● INPUT RECORDS:
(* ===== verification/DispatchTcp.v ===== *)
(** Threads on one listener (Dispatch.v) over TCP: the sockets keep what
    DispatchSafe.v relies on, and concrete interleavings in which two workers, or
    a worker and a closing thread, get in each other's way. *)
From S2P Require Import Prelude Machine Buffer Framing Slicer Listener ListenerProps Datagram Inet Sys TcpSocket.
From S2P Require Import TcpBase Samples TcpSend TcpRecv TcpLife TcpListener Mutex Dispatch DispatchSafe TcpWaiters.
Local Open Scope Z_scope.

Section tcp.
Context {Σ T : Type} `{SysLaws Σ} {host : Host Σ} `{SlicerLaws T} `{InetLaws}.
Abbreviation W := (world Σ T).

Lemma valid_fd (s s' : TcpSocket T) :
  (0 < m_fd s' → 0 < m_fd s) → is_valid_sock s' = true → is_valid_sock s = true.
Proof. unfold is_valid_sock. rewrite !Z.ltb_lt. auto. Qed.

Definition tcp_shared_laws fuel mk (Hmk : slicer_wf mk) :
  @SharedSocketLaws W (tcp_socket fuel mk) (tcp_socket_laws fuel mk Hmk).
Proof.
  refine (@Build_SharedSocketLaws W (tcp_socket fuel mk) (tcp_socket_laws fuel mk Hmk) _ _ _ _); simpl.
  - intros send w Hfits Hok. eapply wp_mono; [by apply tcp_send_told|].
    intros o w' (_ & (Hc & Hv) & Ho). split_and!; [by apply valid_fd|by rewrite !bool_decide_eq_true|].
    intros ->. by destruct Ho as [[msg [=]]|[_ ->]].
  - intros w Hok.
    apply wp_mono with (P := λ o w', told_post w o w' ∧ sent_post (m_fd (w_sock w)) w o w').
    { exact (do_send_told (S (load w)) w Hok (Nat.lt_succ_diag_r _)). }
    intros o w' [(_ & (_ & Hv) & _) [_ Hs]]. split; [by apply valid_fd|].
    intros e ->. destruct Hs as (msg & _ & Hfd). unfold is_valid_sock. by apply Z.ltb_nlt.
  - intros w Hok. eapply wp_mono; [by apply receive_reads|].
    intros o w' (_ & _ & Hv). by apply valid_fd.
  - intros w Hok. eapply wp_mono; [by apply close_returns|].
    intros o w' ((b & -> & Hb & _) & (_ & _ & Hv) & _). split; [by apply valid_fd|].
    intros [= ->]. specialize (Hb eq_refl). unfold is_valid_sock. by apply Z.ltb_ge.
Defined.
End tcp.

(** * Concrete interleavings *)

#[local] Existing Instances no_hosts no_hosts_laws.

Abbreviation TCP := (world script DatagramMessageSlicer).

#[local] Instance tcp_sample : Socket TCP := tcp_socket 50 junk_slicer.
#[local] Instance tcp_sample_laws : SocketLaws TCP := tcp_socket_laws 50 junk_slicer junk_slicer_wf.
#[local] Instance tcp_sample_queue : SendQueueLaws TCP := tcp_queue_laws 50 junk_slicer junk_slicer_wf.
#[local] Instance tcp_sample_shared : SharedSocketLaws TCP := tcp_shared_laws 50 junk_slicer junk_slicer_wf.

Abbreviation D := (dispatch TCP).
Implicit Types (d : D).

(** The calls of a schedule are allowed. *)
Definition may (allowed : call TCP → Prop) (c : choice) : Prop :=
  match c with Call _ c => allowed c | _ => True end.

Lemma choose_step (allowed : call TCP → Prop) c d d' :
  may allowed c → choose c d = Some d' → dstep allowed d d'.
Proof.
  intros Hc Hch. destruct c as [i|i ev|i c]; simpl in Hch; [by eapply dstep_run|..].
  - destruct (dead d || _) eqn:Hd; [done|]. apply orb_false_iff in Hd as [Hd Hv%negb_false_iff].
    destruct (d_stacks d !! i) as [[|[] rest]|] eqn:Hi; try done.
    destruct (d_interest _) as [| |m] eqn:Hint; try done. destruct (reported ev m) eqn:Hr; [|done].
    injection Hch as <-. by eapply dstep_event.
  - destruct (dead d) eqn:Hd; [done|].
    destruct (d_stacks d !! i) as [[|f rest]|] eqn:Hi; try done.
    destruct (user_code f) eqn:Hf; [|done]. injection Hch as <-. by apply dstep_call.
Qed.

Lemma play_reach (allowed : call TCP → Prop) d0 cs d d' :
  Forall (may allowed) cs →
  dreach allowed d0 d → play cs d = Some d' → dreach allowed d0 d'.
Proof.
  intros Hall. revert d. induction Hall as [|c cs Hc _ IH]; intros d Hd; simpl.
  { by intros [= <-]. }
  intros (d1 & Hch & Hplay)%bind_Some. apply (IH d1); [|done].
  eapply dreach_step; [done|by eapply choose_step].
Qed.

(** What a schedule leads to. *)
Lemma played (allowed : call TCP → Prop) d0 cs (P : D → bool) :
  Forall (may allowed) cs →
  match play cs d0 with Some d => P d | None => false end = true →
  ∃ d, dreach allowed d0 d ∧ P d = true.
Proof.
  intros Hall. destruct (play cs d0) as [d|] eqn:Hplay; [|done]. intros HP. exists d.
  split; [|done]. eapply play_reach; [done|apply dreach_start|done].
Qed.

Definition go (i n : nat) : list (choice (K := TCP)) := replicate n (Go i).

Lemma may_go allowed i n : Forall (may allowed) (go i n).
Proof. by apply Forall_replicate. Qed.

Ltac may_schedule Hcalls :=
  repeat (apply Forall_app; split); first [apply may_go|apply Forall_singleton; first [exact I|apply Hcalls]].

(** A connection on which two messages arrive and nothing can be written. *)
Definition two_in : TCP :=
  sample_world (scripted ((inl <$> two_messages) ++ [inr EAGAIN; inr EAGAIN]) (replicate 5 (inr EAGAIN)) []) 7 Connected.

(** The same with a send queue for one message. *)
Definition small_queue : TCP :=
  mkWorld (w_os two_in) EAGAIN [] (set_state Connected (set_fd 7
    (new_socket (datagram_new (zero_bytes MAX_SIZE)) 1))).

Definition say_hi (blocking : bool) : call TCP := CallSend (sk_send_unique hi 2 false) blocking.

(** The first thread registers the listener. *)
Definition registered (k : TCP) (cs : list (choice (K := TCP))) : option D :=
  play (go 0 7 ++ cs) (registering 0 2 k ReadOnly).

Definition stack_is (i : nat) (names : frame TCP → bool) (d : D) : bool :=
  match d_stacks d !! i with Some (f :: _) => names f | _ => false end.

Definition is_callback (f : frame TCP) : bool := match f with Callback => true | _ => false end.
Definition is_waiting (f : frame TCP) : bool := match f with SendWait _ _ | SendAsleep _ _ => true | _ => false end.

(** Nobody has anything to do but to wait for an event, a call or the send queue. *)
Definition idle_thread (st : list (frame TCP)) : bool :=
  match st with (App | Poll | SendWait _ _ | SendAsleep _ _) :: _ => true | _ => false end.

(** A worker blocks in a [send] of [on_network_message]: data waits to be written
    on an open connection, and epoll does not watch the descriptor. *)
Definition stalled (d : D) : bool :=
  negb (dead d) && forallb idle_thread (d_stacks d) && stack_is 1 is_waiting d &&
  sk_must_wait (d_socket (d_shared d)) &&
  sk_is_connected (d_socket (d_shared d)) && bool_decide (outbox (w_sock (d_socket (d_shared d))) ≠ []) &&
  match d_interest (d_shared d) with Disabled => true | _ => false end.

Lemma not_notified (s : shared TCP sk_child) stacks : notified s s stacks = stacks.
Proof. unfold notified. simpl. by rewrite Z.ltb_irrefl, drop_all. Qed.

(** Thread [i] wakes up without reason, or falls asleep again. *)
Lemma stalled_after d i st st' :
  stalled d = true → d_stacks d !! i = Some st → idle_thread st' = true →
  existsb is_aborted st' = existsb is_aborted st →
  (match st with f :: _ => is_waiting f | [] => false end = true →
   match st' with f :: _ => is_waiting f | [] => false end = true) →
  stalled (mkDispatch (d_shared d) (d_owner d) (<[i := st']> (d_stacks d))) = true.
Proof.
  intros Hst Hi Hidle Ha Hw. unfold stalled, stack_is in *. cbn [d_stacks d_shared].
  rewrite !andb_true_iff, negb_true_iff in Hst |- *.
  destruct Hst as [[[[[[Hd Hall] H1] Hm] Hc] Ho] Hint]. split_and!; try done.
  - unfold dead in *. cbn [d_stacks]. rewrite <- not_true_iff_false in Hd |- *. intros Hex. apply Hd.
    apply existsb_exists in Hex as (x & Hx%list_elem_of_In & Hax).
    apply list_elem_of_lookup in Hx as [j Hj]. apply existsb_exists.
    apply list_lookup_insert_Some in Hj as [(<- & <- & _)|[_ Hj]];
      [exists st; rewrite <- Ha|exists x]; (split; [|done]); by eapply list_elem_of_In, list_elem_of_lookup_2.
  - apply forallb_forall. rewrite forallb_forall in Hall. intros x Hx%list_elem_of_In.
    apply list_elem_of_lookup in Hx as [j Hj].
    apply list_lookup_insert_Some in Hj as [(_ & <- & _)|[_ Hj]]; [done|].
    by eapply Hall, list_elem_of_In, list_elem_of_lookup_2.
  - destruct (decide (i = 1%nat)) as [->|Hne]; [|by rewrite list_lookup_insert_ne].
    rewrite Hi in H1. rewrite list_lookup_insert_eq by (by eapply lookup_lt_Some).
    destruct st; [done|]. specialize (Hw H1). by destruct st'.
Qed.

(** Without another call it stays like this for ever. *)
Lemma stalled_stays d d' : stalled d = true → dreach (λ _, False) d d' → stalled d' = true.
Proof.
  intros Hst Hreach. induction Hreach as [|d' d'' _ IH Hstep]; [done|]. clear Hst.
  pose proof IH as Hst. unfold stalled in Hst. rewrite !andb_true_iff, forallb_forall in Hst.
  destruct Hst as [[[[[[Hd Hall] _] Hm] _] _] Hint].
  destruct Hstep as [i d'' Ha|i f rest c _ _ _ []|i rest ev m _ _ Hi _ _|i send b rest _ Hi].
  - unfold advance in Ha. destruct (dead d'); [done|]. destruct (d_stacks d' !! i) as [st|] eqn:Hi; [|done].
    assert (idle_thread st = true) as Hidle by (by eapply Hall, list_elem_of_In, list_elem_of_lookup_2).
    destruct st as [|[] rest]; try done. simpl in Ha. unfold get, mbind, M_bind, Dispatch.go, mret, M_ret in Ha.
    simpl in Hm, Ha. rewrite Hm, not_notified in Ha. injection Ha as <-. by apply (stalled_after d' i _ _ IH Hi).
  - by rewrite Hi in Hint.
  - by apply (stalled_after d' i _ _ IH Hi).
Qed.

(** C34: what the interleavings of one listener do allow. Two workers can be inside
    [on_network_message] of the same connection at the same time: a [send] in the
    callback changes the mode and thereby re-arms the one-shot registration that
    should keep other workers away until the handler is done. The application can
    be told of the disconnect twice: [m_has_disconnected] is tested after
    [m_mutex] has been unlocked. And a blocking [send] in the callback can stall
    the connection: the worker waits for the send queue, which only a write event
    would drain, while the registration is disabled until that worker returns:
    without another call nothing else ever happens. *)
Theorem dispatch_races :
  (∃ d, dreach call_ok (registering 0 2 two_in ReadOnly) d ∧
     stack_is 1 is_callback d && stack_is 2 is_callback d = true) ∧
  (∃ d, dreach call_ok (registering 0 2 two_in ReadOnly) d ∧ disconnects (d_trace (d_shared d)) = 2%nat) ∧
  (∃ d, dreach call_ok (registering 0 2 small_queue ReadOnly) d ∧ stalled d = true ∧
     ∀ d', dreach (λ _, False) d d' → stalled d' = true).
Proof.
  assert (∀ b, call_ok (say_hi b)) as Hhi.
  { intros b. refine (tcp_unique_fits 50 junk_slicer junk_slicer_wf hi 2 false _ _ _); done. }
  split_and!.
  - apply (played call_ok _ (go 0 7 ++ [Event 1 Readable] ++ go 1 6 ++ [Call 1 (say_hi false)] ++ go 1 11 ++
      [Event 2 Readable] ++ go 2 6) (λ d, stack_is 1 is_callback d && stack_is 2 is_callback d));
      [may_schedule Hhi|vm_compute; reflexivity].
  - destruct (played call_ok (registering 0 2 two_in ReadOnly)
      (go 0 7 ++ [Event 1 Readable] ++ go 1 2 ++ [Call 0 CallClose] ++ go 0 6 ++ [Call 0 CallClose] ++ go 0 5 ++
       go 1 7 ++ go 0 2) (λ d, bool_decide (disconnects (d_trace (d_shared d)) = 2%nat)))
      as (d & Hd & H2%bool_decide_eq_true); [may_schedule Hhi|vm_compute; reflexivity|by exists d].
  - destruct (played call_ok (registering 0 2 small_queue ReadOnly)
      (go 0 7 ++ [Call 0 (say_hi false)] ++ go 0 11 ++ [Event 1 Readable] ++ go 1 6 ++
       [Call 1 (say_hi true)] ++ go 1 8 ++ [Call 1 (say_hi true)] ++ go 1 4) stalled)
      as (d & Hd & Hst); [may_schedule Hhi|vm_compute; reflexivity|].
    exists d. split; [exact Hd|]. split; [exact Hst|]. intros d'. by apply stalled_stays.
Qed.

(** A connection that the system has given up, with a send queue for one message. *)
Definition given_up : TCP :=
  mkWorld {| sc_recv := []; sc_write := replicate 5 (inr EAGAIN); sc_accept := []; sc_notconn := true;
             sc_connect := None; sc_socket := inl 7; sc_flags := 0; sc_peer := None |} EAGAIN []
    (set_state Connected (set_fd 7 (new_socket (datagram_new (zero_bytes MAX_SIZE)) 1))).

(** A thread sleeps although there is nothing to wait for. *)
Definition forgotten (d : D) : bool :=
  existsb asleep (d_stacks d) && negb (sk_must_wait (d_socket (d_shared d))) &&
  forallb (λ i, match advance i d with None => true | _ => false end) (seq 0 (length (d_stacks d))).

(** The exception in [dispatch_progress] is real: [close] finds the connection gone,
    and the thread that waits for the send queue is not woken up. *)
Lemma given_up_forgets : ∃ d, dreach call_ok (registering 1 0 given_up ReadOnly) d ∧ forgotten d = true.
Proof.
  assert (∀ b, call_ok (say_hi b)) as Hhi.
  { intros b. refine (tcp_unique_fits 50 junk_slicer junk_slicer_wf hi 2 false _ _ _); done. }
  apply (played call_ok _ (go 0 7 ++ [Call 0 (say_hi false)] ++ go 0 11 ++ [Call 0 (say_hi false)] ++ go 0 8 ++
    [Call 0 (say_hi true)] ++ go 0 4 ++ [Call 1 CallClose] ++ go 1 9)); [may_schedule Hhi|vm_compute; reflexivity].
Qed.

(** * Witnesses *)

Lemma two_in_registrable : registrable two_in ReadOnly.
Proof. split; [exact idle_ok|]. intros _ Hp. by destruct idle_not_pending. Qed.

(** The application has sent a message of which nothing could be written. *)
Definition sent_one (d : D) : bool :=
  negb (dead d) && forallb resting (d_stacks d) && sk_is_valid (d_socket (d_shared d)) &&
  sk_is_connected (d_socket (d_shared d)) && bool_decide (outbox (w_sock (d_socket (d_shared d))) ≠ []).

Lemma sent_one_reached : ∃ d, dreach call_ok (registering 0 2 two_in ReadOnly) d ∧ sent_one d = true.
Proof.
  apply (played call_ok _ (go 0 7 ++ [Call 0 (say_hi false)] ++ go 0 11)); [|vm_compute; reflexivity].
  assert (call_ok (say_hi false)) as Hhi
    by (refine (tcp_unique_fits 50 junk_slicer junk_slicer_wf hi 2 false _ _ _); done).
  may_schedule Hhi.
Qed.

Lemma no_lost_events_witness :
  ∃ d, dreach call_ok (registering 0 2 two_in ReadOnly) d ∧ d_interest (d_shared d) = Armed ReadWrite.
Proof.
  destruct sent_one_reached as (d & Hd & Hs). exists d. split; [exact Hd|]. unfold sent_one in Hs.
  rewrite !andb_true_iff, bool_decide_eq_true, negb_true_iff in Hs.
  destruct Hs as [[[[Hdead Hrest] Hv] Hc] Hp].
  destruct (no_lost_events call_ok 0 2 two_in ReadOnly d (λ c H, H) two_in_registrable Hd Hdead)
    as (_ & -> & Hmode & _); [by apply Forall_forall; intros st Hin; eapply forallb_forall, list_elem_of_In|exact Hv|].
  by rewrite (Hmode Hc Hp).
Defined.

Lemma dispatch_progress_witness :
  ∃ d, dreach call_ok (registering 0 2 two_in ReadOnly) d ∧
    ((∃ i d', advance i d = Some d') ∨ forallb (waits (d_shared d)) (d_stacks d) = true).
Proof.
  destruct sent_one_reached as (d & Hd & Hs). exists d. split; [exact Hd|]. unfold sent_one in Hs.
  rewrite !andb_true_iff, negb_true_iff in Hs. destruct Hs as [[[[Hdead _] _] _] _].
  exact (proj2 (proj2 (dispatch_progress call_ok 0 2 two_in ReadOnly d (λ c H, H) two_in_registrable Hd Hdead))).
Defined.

● EXERCISE: The first line of the entries, the line with "Abbreviation W := (world Σ T).", and every line between them should be retyped exactly, and nothing else.

● SOLUTION TO THE EXERCISE:
(* ===== verification/DispatchTcp.v ===== *)
(** Threads on one listener (Dispatch.v) over TCP: the sockets keep what
    DispatchSafe.v relies on, and concrete interleavings in which two workers, or
    a worker and a closing thread, get in each other's way. *)
From S2P Require Import Prelude Machine Buffer Framing Slicer Listener ListenerProps Datagram Inet Sys TcpSocket.
From S2P Require Import TcpBase Samples TcpSend TcpRecv TcpLife TcpListener Mutex Dispatch DispatchSafe TcpWaiters.
Local Open Scope Z_scope.

Section tcp.
Context {Σ T : Type} `{SysLaws Σ} {host : Host Σ} `{SlicerLaws T} `{InetLaws}.
Abbreviation W := (world Σ T).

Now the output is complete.